Real-world signposts

  • Snowflake is pushing marketplace features that let customers transact entire tables, not just APIs.
  • Palantir and Databricks are selling tools that make enterprise data training-ready rather than simply storing it.
  • Startups providing synthetic training sets are winning business with autonomy and medical teams where privacy is non-negotiable.

The counterpoint
Open models trained on massive, diverse public data still cover a lot of ground. They give broad foundation capabilities.

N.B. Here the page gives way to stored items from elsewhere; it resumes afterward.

(* ===== verification/HTunnelMesh.v ===== *)
(** HTunnelMesh: frames over the HTTP tunnel.  src/server/htunnel_mesh.go keeps the frames
    for a client in queues and hands them, in batches, to the GET requests that wait for
    them, under CoDel (RFC 8289); src/dialer/htunnel_direct.go is the client.

    The dispatcher is one goroutine.  A step is one turn of its loop, with the frames that
    are in its channels at that moment, one send, or one move of the handler of a GET.  The
    clock is read once per frame and once per batch; its values are arguments. *)

From Stdlib Require Import ZArith Lia SpecFloat.
From stdpp Require Import base gmap list numbers sorting.
From S2P Require Import Prelude Frame GoFloat HTunnel.
Open Scope Z_scope.

(** ** CoDel *)

Definition codelTarget : Z := 50 * 10 ^ 6.
Definition codelInterval : Z := 300 * 10 ^ 6.

Record codel := mkCodel { firstAbove : Z; dropNext : Z; count : Z; lastCount : Z; dropping : bool }.
Definition newCodel : codel := mkCodel 0 0 0 0 false.

Definition codelControlLaw (t count : Z) : Z := t + ftrunc (fdiv (f64 codelInterval) (SFsqrt 53 1024 (f64 count))).

Definition setFirst (f : Z) (c : codel) : codel := mkCodel f (dropNext c) (count c) (lastCount c) (dropping c).

Definition okToDrop (c : codel) (sojourn now backlog : Z) : bool * codel :=
  if (sojourn <? codelTarget) || (backlog <? 2) then (false, setFirst 0 c)
  else if firstAbove c =? 0 then (false, setFirst (now + codelInterval) c)
  else (firstAbove c <=? now, c).

Definition shouldDrop (c : codel) (sojourn now backlog : Z) : bool * codel :=
  let '(ok, c) := okToDrop c sojourn now backlog in
  if dropping c then
    if negb ok then (false, mkCodel (firstAbove c) (dropNext c) (count c) (lastCount c) false)
    else if dropNext c <=? now then
      let n := count c + 1 in (true, mkCodel (firstAbove c) (codelControlLaw (dropNext c) n) n (lastCount c) true)
    else (false, c)
  else if negb ok then (false, c)
  else
    let delta := count c - lastCount c in
    let n := if (1 <? delta) && (now - dropNext c <? 16 * codelInterval) then delta else 1 in
    (true, mkCodel (firstAbove c) (codelControlLaw now n) n n true).

(** Runs of a queue: one entry per frame taken, with its waiting time, the time and the
    frames behind it. *)
Definition codelRun (c : codel) (h : list (Z * Z * Z)) : codel := fold_left (fun c e => snd (shouldDrop c e.1.1 e.1.2 e.2)) h c.

(** A frame that waited too long and has others behind it. *)
Definition above (e : Z * Z * Z) : Prop := codelTarget <= e.1.1 /\ 2 <= e.2.

Lemma shouldDrop_first c s now b : let '(d, c') := shouldDrop c s now b in
  firstAbove c' = (if (s <? codelTarget) || (b <? 2) then 0 else if firstAbove c =? 0 then now + codelInterval else firstAbove c) /\
  (d = true -> (s <? codelTarget) || (b <? 2) = false /\ firstAbove c <> 0 /\ firstAbove c <= now).
Proof.
  unfold shouldDrop, okToDrop. destruct ((s <? codelTarget) || (b <? 2)); [cbn; destruct (dropping c); done|].
  destruct (Z.eqb_spec (firstAbove c) 0); [cbn; destruct (dropping c); done|]. cbn. destruct (Z.leb_spec (firstAbove c) now), (dropping c); cbn; try done; destruct (dropNext c <=? now); done.
Qed.

(** What [firstAbove] remembers: 0, or the time, an interval ago, since when every frame
    taken was above. *)
Lemma codelRun_first h : (forall e, e ∈ h -> 0 <= e.1.2) ->
  let f := firstAbove (codelRun newCodel h) in
  f = 0 \/ exists h1 e h2, h = h1 ++ e :: h2 /\ f = e.1.2 + codelInterval /\ Forall above (e :: h2).
Proof.
  induction h as [|e h IH] using rev_ind; [by left|]. intros Ht. cbv zeta. unfold codelRun. rewrite fold_left_app. cbn [fold_left]. fold (codelRun newCodel h).
  assert (IH' := IH ltac:(intros x Hx; apply Ht; by apply elem_of_app; left)). cbv zeta in IH'. set (c := codelRun newCodel h) in *. destruct e as [ [s now] b]. cbn [fst snd].
  pose proof (shouldDrop_first c s now b) as Hs. destruct (shouldDrop c s now b) as [d c']. cbn [snd]. destruct Hs as [-> _].
  destruct ((s <? codelTarget) || (b <? 2)) eqn:E; [by left|]. apply orb_false_iff in E as [E1%Z.ltb_ge E2%Z.ltb_ge].
  right. destruct (Z.eqb_spec (firstAbove c) 0) as [E0|Hne].
  - exists h, (s, now, b), []. split_and!; try done. repeat constructor; done.
  - destruct IH' as [?|(h1 & e & h2 & -> & Hf & Habove)]; [done|]. exists h1, e, (h2 ++ [(s, now, b)]). split_and!; [by rewrite <- app_assoc|done|].
    rewrite app_comm_cons. apply Forall_app. split; [done|]. repeat constructor; done.
Qed.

Proprietary data matters most when you need vertical accuracy or are operating in regulated domains where generic text stops adding value.

Watch for

  • New privacy rules at the state or federal level that change what can be licensed for model training
  • Deals between publishers and model vendors for licensed content
  • How prices are discovered in data marketplaces — per API call, per row, per use case? — because that will shape business models
  • Growth in lineage and consent-tracking tools; these are already becoming table stakes for anyone trying to monetize datasets

The upshot
Expect a split market: broadly trained public models for general-purpose tasks, and a rising, high-margin ecosystem of curated, licensed datasets powering vertical, revenue-generating AI. For companies and investors the practical question is simple: do you own the data, control access, or merely rent it — and how long will that position hold once regulators and competitors push back?